Ils ne sont pas les premiers à tomber sur cet obstacle. La réforme des retraites est depuis longtemps un sujet épineux en France. En 1995, des manifestations de masse qui ont duré des semaines ont forcé le gouvernement en place à abandonner son projet de réforme des retraites du secteur public. En 2010, des millions de personnes sont descendues dans la rue pour s’opposer à l’augmentation de l’âge de la retraite de deux ans à 62 ans et en 2014, de nouvelles réformes ont suscité de nombreuses protestations.

Un manifestant anti-réforme des retraites écrit

Pour beaucoup en France, le système des retraites, comme l’aide sociale plus généralement, est considéré comme le fondement des responsabilités de l’État et de la relation avec ses citoyens.

Le système social de l’après-guerre a consacré des droits à une retraite et à des soins de santé financés par l’État, jalousement gardés depuis, dans un pays où l’État a longtemps joué un rôle proactif pour assurer un certain niveau de vie.

La France a l’un des âges de la retraite les plus bas du monde industrialisé, dépensant plus que la plupart des autres pays pour les retraites à près de 14% de la production économique, selon l’Organisation de coopération et de développement économiques.

Mais alors que le mécontentement social monte face à la flambée du coût de la vie, les manifestants de plusieurs grèves ont répété un mantra commun à CNN : ils sont lourdement taxés et veulent préserver un droit à une vieillesse digne.

Macron est encore au début de son deuxième mandat, après avoir été réélu en 2022, et a encore quatre ans pour diriger le pays.
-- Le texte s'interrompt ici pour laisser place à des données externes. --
(** What a mounted instance does not see does not change it. *)
Lemma unseen_step i (ev : DocEvent) d :
  doc_wf d → is_Some (instances d !! i) → events_of i ev d = [] →
  let d' := doc_step ev d in
  instances d' !! i = instances d !! i ∧
  timers_by i (page d') = timers_by i (page d) ∧
  listeners_by i (page d') = listeners_by i (page d).
Proof.
  intros Hd Hi Hev. destruct ev as [j p|j e|target|target| |op]; try done; cbv zeta.
  - destruct (decide (j = i)) as [->|Hij]; simpl; [by rewrite mount_at_present|].
    unfold mount_at. destruct (instances d !! j); [done|]. simpl.
    by rewrite lookup_insert_ne, mount_surface.
  - destruct (decide (j = i)) as [->|Hij]; [|by apply step_elsewhere].
    simpl in *. rewrite decide_True in Hev by done. by destruct (may_flush e).
  - split; [|by apply turn_elsewhere]. simpl. unfold turn_page.
    by destruct (waiting (page d)) as [|[t c] q].
  - split; [done|]. destruct (proj_elsewhere models root i op d (Hd i)) as [ops Hops].
    by eapply share_kept.
Qed.

(** C17: the instances do not interfere, and other code does not disturb
    them: a step of the document of which a mounted instance sees nothing
    (the mount, a render, an effect flush, new props or the unmount of
    another instance, the timer of another instance or of other code, a
    call of other code) leaves its state, its trace, its timer and its
    listener as they are (in particular the cleanup of one instance never
    clears the timer of another); and a click on a node outside the
    instance, inside another one say, changes nothing of it. *)
Theorem instances_frame i (ev : DocEvent) target d :
  doc_reachable d → is_Some (instances d !! i) →
  events_of i ev d = [] → contains (root i) target = false →
  let d' := doc_step ev d in
  (instances d' !! i = instances d !! i ∧
   timers_by i (page d') = timers_by i (page d) ∧
   listeners_by i (page d') = listeners_by i (page d)) ∧
  proj i (doc_step (ClickOn target) d) = proj i d.
Proof.
  intros Hd%doc_wf_reachable Hi Hev Hout.
  split; [by apply unseen_step|by apply click_elsewhere].
Qed.

(** ** What the instances leave to other code *)

Lemma page_act_keep j (f : MultiWorld → MultiWorld) d :
  (∀ w, surface (f w) = surface w) → page (act j f d) = page d.
Proof. intros Hf. unfold act. destruct (instances d !! j); [apply Hf|done]. Qed.

Lemma page_press_on target d : page (press_on target d) = page d.
Proof.
  unfold press_on. generalize (hearing (page d)). intros cs. revert d.
  induction cs as [|c cs IH]; intros d; [done|]. simpl. rewrite IH. unfold hear.
  destruct c.1; [|done]. apply page_act_keep. intros w. apply listen_surface.
Qed.

(** The life cycle of an instance leaves the entries of other code. *)
Lemma elsewhere_step_at j (e : Event) d :
  doc_wf d → may_flush e = true →
  let d' := act j (step_at j e) d in
  timers_elsewhere (page d') = timers_elsewhere (page d) ∧
  listeners_elsewhere (page d') = listeners_elsewhere (page d).
Proof.
  intros Hd He. cbv zeta. destruct (instances d !! j) as [x|] eqn:Hx;
    [|by rewrite act_absent].
  destruct (Hd j) as [Hw Hok].
  destruct (step_frame models (root j) e (proj j d)) as [_ [= Ht Hl]];
    [by destruct e|done|].
  rewrite <-proj_own_step in Ht, Hl by done. by apply (elsewhere_view j).
Qed.

(** The event loop runs a timer: of an instance, which registers the
    listener of that instance, or of other code. *)
Lemma elsewhere_turn d :
  let s' := page (turn_page d) in
  listeners_elsewhere s' = listeners_elsewhere (page d) ∧
  (timers_elsewhere s' = timers_elsewhere (page d) ∨
   ∃ t k, head (waiting (page d)) = Some (t, (None, k)) ∧
          timers_elsewhere (page d) = (t, (None, k)) :: timers_elsewhere s').
Proof.
  unfold turn_page, timers_elsewhere, listeners_elsewhere. cbv zeta.
  destruct (waiting (page d)) as [|[t [[j|] k]] q] eqn:Hq; simpl.
  - split; [done|left]. by rewrite Hq.
  - rewrite filter_cons_False by done. split; [|by left].
    unfold add_hearing. simpl. case_decide; [done|].
    by rewrite filter_app, filter_cons_False, filter_nil, app_nil_r.
  - rewrite filter_cons_True by done. split; [done|right]. by exists t, k.
Qed.

(** C18: the instances leave other code alone: in every reachable document
    nothing that React, the user or the event loop does with the instances
    (mounts, renders, effect flushes and their cleanups, new props,
    unmounts, clicks, presses) changes a listener or a timer of other
    code; the one change to its timers is the event loop running the one
    at the head of the queue. *)
Theorem instances_keep_elsewhere (ev : DocEvent) d :
  doc_reachable d → (∀ op, ev ≠ Elsewhere op) →
  let d' := doc_step ev d in
  listeners_elsewhere (page d') = listeners_elsewhere (page d) ∧
  (timers_elsewhere (page d') = timers_elsewhere (page d) ∨
   ev = Turn ∧ ∃ t k, head (waiting (page d)) = Some (t, (None, k)) ∧
                      timers_elsewhere (page d) = (t, (None, k)) :: timers_elsewhere (page d')).
Proof.
  intros Hd%doc_wf_reachable Hev. destruct ev as [j p|j e|target|target| |op]; cbv zeta.
  - simpl. unfold mount_at. destruct (instances d !! j); [by split; [|left]|].
    simpl. rewrite mount_surface. by split; [|left].
  - simpl. destruct (may_flush e) eqn:He; [|by split; [|left]].
    destruct (elsewhere_step_at j e d Hd He) as [-> ->]. by split; [|left].
  - by split; [|left].
  - simpl. rewrite page_press_on. by split; [|left].
  - destruct (elsewhere_turn d) as [Hl [Ht|Ht]]; (split; [done|]); [by left|by right].
  - by destruct (Hev op).
Qed.

(** What an instance has on the page is what it sees there. *)
Lemma timers_proj j d : timers (surface (proj j d)) = [] ↔ timers_by j (page d) = [].
Proof. apply timers_by_nil. Qed.

Lemma listeners_proj j d : listeners (surface (proj j d)) = [] ↔ listeners_by j (page d) = [].
Proof. apply listeners_by_nil. Qed.

(** The render and the effect flush of an instance, as it sees them. *)
Lemma proj_settle_at j d :
  doc_wf d → proj j (doc_run (settle_at j) d) = settle models (root j) (proj j d).
Proof.
  intros Hd. pose proof (doc_wf_step models root (At j Render) d Hd) as Hd1.
  change (proj j (act j (step_at j Flush) (act j (step_at j Render) d)) =
          settle models (root j) (proj j d)).
  rewrite proj_own_step by apply Hd1. by rewrite proj_own_step by apply Hd.
Qed.
(** Offline, a file that is there but structurally invalid makes the
    annotation step raise the parser's error. *)
Lemma read_annotation_invalid (c : collaborators) (a : reader_args)
    (db_dir download_url : string) (checksums : gmap string string)
    (xml_filename : string) (w : world) (root : element) (e : exn) :
  offline a = true ->
  files w !! path_join db_dir xml_filename = Some (Xml (Document root)) ->
  parse_root (path_join db_dir xml_filename) root = Raise e ->
  read_annotation c a db_dir download_url checksums xml_filename w = (Raised e, w).
Proof.
  intros Hoff Hfile Hparse. unfold read_annotation. rewrite Hoff.
  cbn [negb when]. unfold bind, ret, xml_at. rewrite Hfile.
  cbn [_parse_nsrr_xml]. rewrite Hparse. reflexivity.
Qed.

Lemma mesa_body_phases (c : collaborators) (L : mesa_frame) (record_id : string) :
  mesa_body c L record_id
  = (heartbeat_times <- mesa_heartbeats c L record_id;;
     parsed_xml <- mesa_annotation c L record_id;;
     activity_counts <- mesa_activity c L record_id parsed_xml;;
     heartbeat_times <- bound "heartbeat_times" heartbeat_times;;
     subject <- lift (getitem (m_subject_data L) record_id);;
     ret (mk_SleepRecord
            (px_sleep_stages parsed_xml) (px_sleep_stage_duration parsed_xml)
            record_id (px_recording_start_time parsed_xml)
            heartbeat_times subject activity_counts))%py.
Proof. reflexivity. Qed.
Malgré toute colère populaire, sa position est sûre pour l’instant.

Cependant, l’utilisation de l’article 49.3 jeudi ne fait que renforcer les critiques passées selon lesquelles il est déconnecté du sentiment populaire et ambivalent vis-à-vis de la volonté du public français.
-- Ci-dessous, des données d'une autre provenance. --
(** X11: [calculateReward] keeps the keys of the store sound, whatever the
    store answers: primary keys stay unique and below the counters, and
    every reward row still refers to a calculation row, also after a
    request that failed half-way. *)
Theorem calculateReward_keeps_well_keyed (data : data_t) (w : world) :
  well_keyed (store w) ->
  well_keyed (store (snd (calculateReward data w))).
Proof.
  destruct w as [d fs]. cbn [store]. intro W.
  destruct (calculateReward_cases data d fs) as [[Hs _] | (j & _ & Hs & _)];
    rewrite Hs; [exact W |].
  destruct W as (Nc & Nr & Bc & Br & Ref).
  set (ms := firstn j (members_of d (project_id data))).
  destruct (shares_keys (next_calculation_pk d) (perMember_of data d) ms
              (next_reward_pk d)) as [Hall Hnd].
  rewrite Forall_forall in Bc, Br, Ref, Hall.
  unfold well_keyed.
  cbn [with_rewards with_calculation reward_calculations rewards
       next_calculation_pk next_reward_pk preliminary_row].
  rewrite !map_app. cbn [map calculation_pk].
  repeat split.
  - apply NoDup_app; [exact Nc | repeat constructor; intros [] |].
    intros k Hk [<- | []].
    apply in_map_iff in Hk. destruct Hk as (c & Ec & Hc).
    specialize (Bc c Hc). cbn in Ec. lia.
  - apply NoDup_app; [exact Nr | exact Hnd |].
    intros k Hk Hk'.
    apply in_map_iff in Hk. destruct Hk as (r & Er & Hr).
    apply in_map_iff in Hk'. destruct Hk' as (r' & Er' & Hr').
    specialize (Br r Hr). destruct (Hall r' Hr') as [Hb _]. lia.
  - apply Forall_app. split; apply Forall_forall.
    + intros c Hc. specialize (Bc c Hc). lia.
    + intros c [<- | []]. cbn. lia.
  - apply Forall_app. split; apply Forall_forall.
    + intros r Hr. specialize (Br r Hr). lia.
    + intros r Hr. destruct (Hall r Hr) as [Hb _]. rewrite shares_length. lia.
  - apply Forall_app. split; apply Forall_forall.
    + intros r Hr. apply in_or_app. left. apply (Ref r Hr).
    + intros r Hr. destruct (Hall r Hr) as [_ ->].
      apply in_or_app. right. left. reflexivity.
Qed.

Lemma calculateReward_keeps_well_keyed_example :
  well_keyed
    (store (snd (calculateReward (mkData 7 1 900000)
                   (mkWorld three_member_store
                      [None; None; Some "deadlock"%string])))).
Proof.
  apply calculateReward_keeps_well_keyed.
  cbn. repeat split; constructor.
Defined.

End RewardCalculationMore.

(** ** The balanced team *)

Section BalancedTeam.
Import Ai Teams.

Lemma In_firstn (B : Type) (n : nat) (l : list B) (x : B) :
  In x (firstn n l) -> In x l.
Proof.
  intro H. rewrite <- (firstn_skipn n l). apply in_or_app. left. exact H.
Qed.

(** Whatever is taken from the front of a sorted filter passes the filter. *)
Lemma In_firstn_sort_filter (compare : candidate -> candidate -> Q)
  (f : candidate -> bool) (n : nat) (l : list candidate) (u : candidate) :
  In u (firstn n (sort compare (filter f l))) -> In u l /\ f u = true.
Proof.
  intro H. apply In_firstn in H.
  apply (Permutation_in _ (sort_Permutation _ compare (filter f l))) in H.
  apply filter_In in H. exact H.
Qed.

Lemma seniorCount_bound (teamSize : nat) :
  (1 + Nat.min 2 (teamSize / 3) <= Nat.max teamSize 1)%nat.
Proof.
  destruct teamSize as [| k]; [cbn; lia |].
  assert (H : (S k / 3 < S k)%nat) by (apply Nat.div_lt; lia).
  lia.
Qed.

(** Every member of the balanced team is an available candidate of the
    list. *)
Lemma selectBalancedTeam_members (userCapabilities : list candidate)
  (requiredRoles : list string) (teamSize : nat) :
  Forall (fun u => In u userCapabilities /\ available u = true)
    (selectBalancedTeam userCapabilities requiredRoles teamSize).
Proof.
  unfold selectBalancedTeam.
  rewrite !Forall_app. repeat split; apply Forall_forall; intros u Hu.
  - apply In_firstn_sort_filter in Hu. destruct Hu as [Hin Hf].
    apply andb_prop in Hf. destruct Hf as [Ha _]. split; assumption.
  - apply In_firstn_sort_filter in Hu. destruct Hu as [Hin _].
    apply filter_In in Hin. destruct Hin as [Hin Hf].
    apply andb_prop in Hf. destruct Hf as [Ha _]. split; assumption.
  - apply In_firstn_sort_filter in Hu. destruct Hu as [Hin Hf].
    apply andb_prop in Hf. destruct Hf as [Ha _]. split; assumption.
Qed.

(** X12: the balanced team consists of available candidates of the given
    list only, and has at most [teamSize] members (one, for a team size
    of 0: the leader is pushed before the size is looked at). *)
Theorem selectBalancedTeam_sound (userCapabilities : list candidate)
  (requiredRoles : list string) (teamSize : nat) :
  let team := selectBalancedTeam userCapabilities requiredRoles teamSize in
  Forall (fun u => In u userCapabilities /\ available u = true) team /\
  (length team <= Nat.max teamSize 1)%nat.
Proof.
  cbv zeta. split; [apply selectBalancedTeam_members |].
  unfold selectBalancedTeam.
  set (leaders := sort _ (filter _ userCapabilities)).
  set (L := firstn 1 leaders).
  set (seniors := sort byScore (filter _ (filter _ userCapabilities))).
  set (S' := firstn (Nat.min 2 (teamSize / 3)) seniors).
  set (juniors := sort byScore (filter _ userCapabilities)).
  rewrite !length_app.
  assert (HL : (length L <= 1)%nat) by apply firstn_le_length.
  assert (HS : (length S' <= Nat.min 2 (teamSize / 3))%nat) by apply firstn_le_length.
  assert (HJ : (length (firstn (teamSize - (length L + length S')) juniors)
                <= teamSize - (length L + length S'))%nat)
    by apply firstn_le_length.
  assert (B := seniorCount_bound teamSize). lia.
Qed.

Lemma ids_filter_NoDup (f : candidate -> bool) (l : list candidate) :
  NoDup (ids l) -> NoDup (ids (filter f l)).
Proof.
  unfold ids. induction l as [| u rest IH]; intro H; [exact H |].
  cbn [map] in H. inversion H as [| ? ? Hnotin Hrest]; subst.
  cbn [filter]. destruct (f u); [| apply IH, Hrest].
  cbn [map]. constructor; [| apply IH, Hrest].
  intro Hin. apply Hnotin.
  apply in_map_iff in Hin. destruct Hin as (v & Ev & Hv).
  apply in_map_iff. exists v. split; [exact Ev |].
  apply filter_In in Hv. apply Hv.
Qed.

Lemma ids_firstn_NoDup (n : nat) (l : list candidate) :
  NoDup (ids l) -> NoDup (ids (firstn n l)).
Proof.
  unfold ids. intro H. rewrite <- (firstn_skipn n l), map_app in H.
  apply NoDup_app_remove_r in H. exact H.
Qed.

Lemma ids_selected_NoDup (compare : candidate -> candidate -> Q)
  (f : candidate -> bool) (n : nat) (l : list candidate) :
  NoDup (ids l) -> NoDup (ids (firstn n (sort compare (filter f l)))).
Proof.
  intro H. apply ids_firstn_NoDup.
  apply (Permutation_NoDup
           (Permutation_map _ (Permutation_sym (sort_Permutation _ compare (filter f l))))).
  apply ids_filter_NoDup, H.
Qed.

Lemma has_false_iff (selectedUsers : list string) (i : string) :
  has selectedUsers i = false <-> ~ In i selectedUsers.
Proof.
  unfold has. split.
  - intros H Hin.
    assert (E : existsb (String.eqb i) selectedUsers = true).
    { apply existsb_exists. exists i. split; [exact Hin | apply String.eqb_refl]. }
    rewrite E in H. discriminate H.
  - intro H. destruct (existsb (String.eqb i) selectedUsers) eqn:E; [| reflexivity].
    apply existsb_exists in E. destruct E as (x & Hx & Ex).
    apply String.eqb_eq in Ex. subst x. contradiction.
Qed.

Lemma filter_andb (B : Type) (f g : B -> bool) (l : list B) :
  filter (fun x => f x && g x) l = filter g (filter f l).
Proof.
  induction l as [| x rest IH]; [reflexivity |].
  cbn [filter]. destruct (f x); cbn [andb filter]; rewrite IH; reflexivity.
Qed.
Les politiciens d’extrême gauche et d’extrême droite du parti de centre-droit de Macron n’ont pas tardé à sauter sur la décision de son gouvernement de contourner un vote parlementaire.

« Après la gifle que le Premier ministre vient de donner aux Français, en imposant une réforme dont ils ne veulent pas, je pense qu’Elisabeth Borne devrait partir », a tweeté jeudi la politicienne d’extrême droite Marine Le Pen.

Les membres du Parlement de la coalition de gauche NUPES (Nouvelle Union écologique et sociale du peuple) tiennent des pancartes alors que le Premier ministre français Elisabeth Borne s'adresse aux députés pour confirmer l'entrée en vigueur de la loi sur les retraites sans vote du Parlement jeudi.

Le leader de l’extrême gauche française, Jean-Luc Mélenchon, n’a pas tardé à marteler le gouvernement, fustigeant les réformes comme n’ayant « aucune légitimité parlementaire » et appelant à une action de grève spontanée à l’échelle nationale.

Il est certain que la colère populaire contre les réformes des retraites ne fera que compliquer les intentions de Macron d’introduire de nouvelles réformes du secteur de l’éducation et de la santé – des projets qui ont été gelés par la pandémie de Covid-19 – a déclaré le politologue Perrineau à CNN.

La controverse actuelle pourrait finalement forcer Macron à négocier davantage sur les réformes futures, prévient Perrineau – bien qu’il note que le président français n’est pas connu pour le compromis.

Sa tendance à être « un peu impérieux, un peu impatient » peut rendre les négociations politiques plus difficiles, a déclaré Perrineau.

Cela, ajoute-t-il, est « peut-être la limite du macronisme ».